● Given data:
(* ===== verification/Forwarder.v ===== *)
(** cmd/vm/main_linux.go: gvforwarder, the program of the guest.  It dials the
    host, asks for [ConnectPath] and copies the frames between the connection
    and a TAP device, with the framing of the hyperkit protocol.  The device, the
    socket and the DHCP client are parameters. *)
From Stdlib Require Import Ascii String.
From S2P Require Import Prelude GoStrings GoNet Tcpip Protocols Switch Types Ports Transport.

Local Open Scope string_scope.
Local Open Scope list_scope.
Local Open Scope Z_scope.

(** [contains]. *)
Fixpoint contains (s : list string) (e : string) : bool :=
  match s with [] => false | a :: s => if decide (a = e) then true else contains s e end.

(** The interfaces that keep the program from running. *)
Fixpoint stopped_by (expected links : list string) : option string :=
  match links with
  | [] => None
  | link :: links => if contains expected link then Some link else stopped_by expected links
  end.

(** ** From the device to the connection *)

(** One frame on the wire: its length on 16 bits, little endian, and its bytes. *)
Definition rx_message (frame : list Z) : list Z := put_u16_le (u16 (Z.of_nat (length frame))) ++ frame.

(** [rx] on what the device gives: the writes, and the error put in [errCh];
    [None] when the device has nothing more to read. *)
Fixpoint rx (write : list Z → option error) (reads : list (error + list Z)) : list (list Z) * option error :=
  match reads with
  | [] => ([], None)
  | inl err :: _ => ([], Some (ErrWrap "cannot read packet from tap" err))
  | inr frame :: reads =>
      match write (rx_message frame) with
      | Some err => ([], Some (ErrWrap "cannot write size and packet to socket" err))
      | None => let '(written, failed) := rx write reads in (rx_message frame :: written, failed)
      end
  end.

(** ** From the connection to the device *)

(** How [tx] ends: with an error in [errCh], or with a panic of the goroutine. *)
Inductive tx_end := TxError (e : error) | TxPanic.

Definition unexpected_size (n size : Z) : error :=
  ErrMsg ("unexpected size " +:+ Itoa n +:+ " != " +:+ Itoa size).

(** One iteration: the frame for the device, or the end. *)
Definition tx_step (buflen : Z) (inp : conn_input) : (list Z * conn_input) + tx_end :=
  match wrap "cannot read size from socket" (ReadFull inp 2) with
  | Err err => inr (TxError err)
  | Panic => inr TxPanic
  | Ok (sizeBuf, inp1) =>
      match hyperkit_Read sizeBuf with
      | Ok size =>
          if decide (buflen < size) then inr TxPanic     (* buf[:size] *)
          else match wrap "cannot read payload from socket" (ReadFull inp1 (Z.to_nat size)) with
               | Err err => inr (TxError err)
               | Panic => inr TxPanic
               | Ok (payload, inp2) =>
                   if decide (size = 0) then inr (TxError (unexpected_size 0 0)) else inl (payload, inp2)
               end
      | _ => inr TxPanic
      end
  end.

Fixpoint tx_loop (fuel : nat) (buflen : Z) (write : list Z → option error) (inp : conn_input)
    : option (list (list Z) * tx_end) :=
  match fuel with
  | O => None
  | S fuel =>
      match tx_step buflen inp with
      | inr e => Some ([], e)
      | inl (frame, inp) =>
          match write frame with
          | Some err => Some ([], TxError (ErrWrap "cannot write packet to tap" err))
          | None => '(written, e) ← tx_loop fuel buflen write inp; Some (frame :: written, e)
          end
      end
  end.

(** [tx]: the buffer has the size of the MTU and an Ethernet header; a negative
    size makes its allocation panic. *)
Definition tx (mtu : Z) (write : list Z → option error) (inp : conn_input) : option (list (list Z) * tx_end) :=
  if decide (mtu + EthernetMinimumSize < 0) then Some ([], TxPanic)
  else tx_loop (S (length (in_bytes inp))) (mtu + EthernetMinimumSize) write inp.

(** ** run *)

Record vm_env := {
  vm_parse : string → error + URL;
  vm_query : list (string * list string);      (* the order of the query of a stdio URL *)
  vm_dial : address → option error;
  NewRequest : string → option error;          (* http.NewRequest and the write of the request *)
  NewTap : string → option error;
  LinkByName : string → option error;
  LinkSetHardwareAddr : list Z → option error;
  LinkSetUp : option error;
}.

Inductive goroutine := GoTx | GoRx | GoDhcp.

Section run.
Context (v : vm_env).
Definition lift_err (e : option error) : res unit := match e with Some e => Err e | None => Ok tt end.

Definition linkUp (iface mac : string) : res unit :=
  _ ← lift_err (LinkByName v iface);
  if decide (mac = "") then lift_err (LinkSetUp v)
  else
    hw ← ParseMAC mac;
    _ ← lift_err (LinkSetHardwareAddr v hw);
    lift_err (LinkSetUp v).

(** What [run] asks the host for, and the goroutines it starts. *)
Definition run (endpoint iface mac : string) (tapPreexists : bool) : res (option string * list goroutine) :=
  '(addr, path) ← wrap "cannot connect to host" (Dial_address (vm_parse v) (vm_query v) endpoint);
  _ ← wrap "cannot connect to host" (lift_err (vm_dial v addr));
  _ ← (if decide (path ≠ "") then lift_err (NewRequest v path) else mret tt);
  _ ← wrap "cannot create tap device" (lift_err (NewTap v iface));
  _ ← (if tapPreexists : bool then mret tt else wrap "cannot set mac address" (linkUp iface mac));
  mret (if decide (path ≠ "") then Some path else None,
        [GoTx; GoRx] ++ (if tapPreexists then [] else [GoDhcp])).
End run.

(** ** main *)

(** The flags, and their defaults. *)
Record vm_flags := {
  f_url : string; f_iface : string; stopIfIfaceExist : string; f_mac : string; f_debug : bool; f_mtu : Z;
  f_preexisting : bool;
}.
Definition vm_flags0 : vm_flags :=
  {| f_url := "vsock://2:1024" +:+ ConnectPath; f_iface := "tap0"; stopIfIfaceExist := "eth0,ens3,enp0s1";
     f_mac := "5a:94:ef:e4:0c:ee"; f_debug := false; f_mtu := 4000; f_preexisting := false |}.

(** How gvforwarder ends, or what it has asked for in the attempts so far; the
    attempts are a second apart. *)
Inductive vm_outcome :=
  | VmVersion
  | VmFatal (e : error)
  | VmStopped (link : string)
  | VmRuns (attempts : list (res (option string * list goroutine))).

Definition vm_main (version : bool) (fl : vm_flags) (LinkList : error + list string) (v : nat → vm_env) (n : nat)
    : vm_outcome :=
  if version then VmVersion
  else
    let expected := Split "," (stopIfIfaceExist fl) in
    match LinkList with
    | inl err => VmFatal err
    | inr links =>
        match stopped_by expected links with
        | Some link => VmStopped link
        | None => VmRuns ((λ i, run (v i) (f_url fl) (f_iface fl) (f_mac fl) (f_preexisting fl)) <$> seq 0 n)
        end
    end.

(** The DHCP client that [dhcp] runs on the interface. *)
Definition dhcp_command (LookPath : string → option error) (iface : string) : string * list string :=
  match LookPath "udhcpc" with
  | None => ("udhcpc", ["-f"; "-q"; "-i"; iface; "-v"])
  | Some _ => ("dhclient", ["-4"; "-d"; "-v"; iface])
  end.

(** ** Lemmas *)

Lemma stopped_by_None expected links : stopped_by expected links = None ↔ ∀ l, l ∈ links → l ∉ expected.
Proof.
  assert (∀ l, contains expected l = true ↔ l ∈ expected) as Hc.
  { intros l. induction expected as [|a expected IH]; cbn; [set_solver|]. rewrite elem_of_cons, <- IH.
    case_decide; naive_solver. }
  induction links as [|l links IH]; cbn; [set_solver|]. specialize (Hc l).
  destruct (contains expected l); [|rewrite IH; set_solver].
  split; [done|]. intros H. exfalso. apply (H l); [by left|by apply Hc].
Qed.

(** The program runs exactly when no interface of the machine is excluded, and
    then tries again for ever. *)
Lemma vm_main_runs fl links v n : (∀ l, l ∈ links → l ∉ Split "," (stopIfIfaceExist fl)) ↔
  vm_main false fl (inr links) v n =
    VmRuns ((λ i, run (v i) (f_url fl) (f_iface fl) (f_mac fl) (f_preexisting fl)) <$> seq 0 n).
Proof.
  rewrite <- stopped_by_None. unfold vm_main. by destruct (stopped_by _ _).
Qed.

Lemma rx_frames_written write frames : (∀ d, write d = None) →
  rx write (inr <$> frames) = (rx_message <$> frames, None).
Proof. intros Hw. induction frames as [|f frames IH]; [done|]. cbn. by rewrite Hw, IH. Qed.

Lemma rx_message_enc f : rx_message f = frame_enc hyperkit_stream f.
Proof. done. Qed.

(** An iteration reads at least the two bytes of the size. *)
Lemma tx_step_consumes buflen inp frame inp' :
  tx_step buflen inp = inl (frame, inp') → (2 + length (in_bytes inp') <= length (in_bytes inp))%nat.
Proof.
  unfold tx_step, ReadFull. repeat case_decide; try done; cbn;
    try (by destruct (in_err inp)); destruct (hyperkit_Read _); try done;
    repeat case_decide; cbn; try done; intros [= <- <-]; cbn in *; rewrite ?length_drop in *; lia.
Qed.

Lemma tx_loop_total fuel buflen write inp : (length (in_bytes inp) < fuel)%nat →
  is_Some (tx_loop fuel buflen write inp).
Proof.
  revert inp. induction fuel as [|fuel IH]; intros inp Hf; [lia|]. cbn.
  destruct (tx_step buflen inp) as [[frame inp']|e] eqn:E; [|by eexists].
  destruct (write frame); [by eexists|]. apply tx_step_consumes in E.
  destruct (IH inp') as [[written e] ->]; [lia|]. by eexists.
Qed.

(** One frame that fits. *)
Lemma tx_step_frame buflen f rest err : f ≠ [] → Z.of_nat (length f) < 65536 → Z.of_nat (length f) <= buflen →
  tx_step buflen {| in_bytes := rx_message f ++ rest; in_err := err |} =
    inl (f, {| in_bytes := rest; in_err := err |}).
Proof.
  intros Hne Hlt Hfit. destruct (frame_enc_spec hyperkit_stream 2 f) as (hdr & He & Hl & Hr); [done|].
  rewrite rx_message_enc, He, <- app_assoc. unfold tx_step. rewrite <- Hl, ReadFull_app. cbn [wrap].
  cbn in Hr. rewrite Hr, decide_False by lia. rewrite Nat2Z.id, ReadFull_app. cbn [wrap].
  rewrite decide_False; [done|]. by destruct f.
Qed.

Lemma tx_step_long buflen f rest err : Z.of_nat (length f) < 65536 → buflen < Z.of_nat (length f) →
  tx_step buflen {| in_bytes := rx_message f ++ rest; in_err := err |} = inr TxPanic.
Proof.
  intros Hlt Hlong. destruct (frame_enc_spec hyperkit_stream 2 f) as (hdr & He & Hl & Hr); [done|].
  rewrite rx_message_enc, He, <- app_assoc. unfold tx_step. rewrite <- Hl, ReadFull_app. cbn [wrap].
  cbn in Hr. by rewrite Hr, decide_True by lia.
Qed.

(** A frame that fits in the buffer of [tx]. *)
Definition fits (mtu : Z) (f : list Z) : Prop :=
  f ≠ [] ∧ Z.of_nat (length f) < 65536 ∧ Z.of_nat (length f) <= mtu + EthernetMinimumSize.

Lemma tx_loop_frames mtu write frames rest err fuel r :
  (∀ d, write d = None) → Forall (fits mtu) frames →
  (∀ fuel, (length rest < fuel)%nat →
     tx_loop fuel (mtu + EthernetMinimumSize) write {| in_bytes := rest; in_err := err |} = Some ([], r)) →
  (length (concat (rx_message <$> frames) ++ rest) < fuel)%nat →
  tx_loop fuel (mtu + EthernetMinimumSize) write
    {| in_bytes := concat (rx_message <$> frames) ++ rest; in_err := err |} = Some (frames, r).
Proof.
  intros Hw Hf Hend. revert fuel. induction Hf as [|f frames (Hne & Hlt & Hfit) Hf IH]; intros fuel Hfu; [by apply Hend|].
  destruct fuel as [|fuel]; [lia|]. cbn [fmap list_fmap concat] in *. rewrite <- app_assoc in *.
  cbn [tx_loop]. rewrite tx_step_frame by done. rewrite Hw, IH; [done|]. rewrite length_app in Hfu. cbn in Hfu. lia.
Qed.

(** ** Properties *)

(** The frames between the guest and the host.  What [rx] writes for the frames
    of the device is read by the switch of the host as these frames, in order;
    what the switch writes to the connection is written by [tx] to the device as
    these frames, in order, as long as they fit in the MTU and an Ethernet
    header; the first frame that is longer makes [tx] panic; and [tx] always
    ends when the connection does. *)
Theorem frames_roundtrip wr ToView rng id mtu write frames e :
  (∀ d, write d = None) → 0 <= mtu →
  (Forall (λ f, Z.of_nat (length f) < 65536) frames →
     rx write (inr <$> frames) = (rx_message <$> frames, None) ∧
     rxStream wr ToView rng (λ _, false) id hyperkit_stream
       {| in_bytes := concat (rx write (inr <$> frames)).1; in_err := EOF |} e =
     bind (rx_frames wr ToView rng id frames) (λ _, throw (ErrWrap "cannot read size from socket" EOF)) e) ∧
  (Forall (fits mtu) frames →
     tx mtu write {| in_bytes := concat (wire hyperkitProtocol <$> frames); in_err := EOF |} =
       Some (frames, TxError (ErrWrap "cannot read size from socket" EOF)) ∧
     ∀ long rest err, mtu + EthernetMinimumSize < Z.of_nat (length long) < 65536 →
       tx mtu write {| in_bytes := concat (wire hyperkitProtocol <$> (frames ++ [long])) ++ rest; in_err := err |} =
         Some (frames, TxPanic)) ∧
  (∀ inp, is_Some (tx mtu write inp)).
Proof.
  intros Hw Hmtu.
  assert (∀ inp, tx mtu write inp =
    tx_loop (S (length (in_bytes inp))) (mtu + EthernetMinimumSize) write inp) as Htx.
  { intros inp. unfold tx. by rewrite decide_False by (unfold EthernetMinimumSize; lia). }
  split_and!.
  - intros Hf. rewrite rx_frames_written by done. split; [done|]. cbn [fst].
    rewrite <- (app_nil_r (concat _)).
    change (rx_message <$> frames) with (frame_enc hyperkit_stream <$> frames).
    pose proof (rxStream_frames wr ToView rng hyperkit_stream 2 (λ _, false) id frames [] e) as H.
    rewrite decide_True in H by done. apply H; [done|cbn; lia|done].
  - intros Hf. split.
    + rewrite <- (app_nil_r (concat _)), Htx. apply tx_loop_frames; [done|done| |apply Nat.lt_succ_diag_r].
      intros fuel Hfu. destruct fuel; [cbn in Hfu; lia|done].
    + intros long rest err Hlong. rewrite fmap_app, concat_app, <- app_assoc. cbn [fmap list_fmap concat].
      rewrite app_nil_r, Htx. apply tx_loop_frames; [done|done| |apply Nat.lt_succ_diag_r].
      intros fuel Hfu. destruct fuel; [lia|]. cbn [tx_loop].
      change (wire hyperkitProtocol long) with (rx_message long). by rewrite tx_step_long by lia.
  - intros inp. rewrite Htx. apply tx_loop_total. lia.
Qed.

(** ** Witness *)

(** A frame of 20 bytes passes both ways, one of 60 bytes is too long for a
    device with an MTU of 40. *)
Lemma frames_roundtrip_witness :
  tx 40 (λ _, None) {| in_bytes := concat (wire hyperkitProtocol <$> ([replicate 20 1] ++ [replicate 60 2])) ++ [];
                       in_err := EOF |} =
    Some ([replicate 20 1], TxPanic).
Proof.
  refine (proj2 (proj1 (proj2 (frames_roundtrip all_ok slice_of canonical_range 0 40 (λ _, None) [replicate 20 1]
    (sw net4_) _ _)) _) (replicate 60 2) [] EOF _); [done|lia| |unfold EthernetMinimumSize; cbn; lia].
  constructor; [|constructor]. split; [done|split; [cbn; lia|unfold EthernetMinimumSize; cbn; lia]].
Defined.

● What this task involves:
Counting only lines with the word "program" in them, say how many there are in the entries above, with no other words.

● Written answer:
3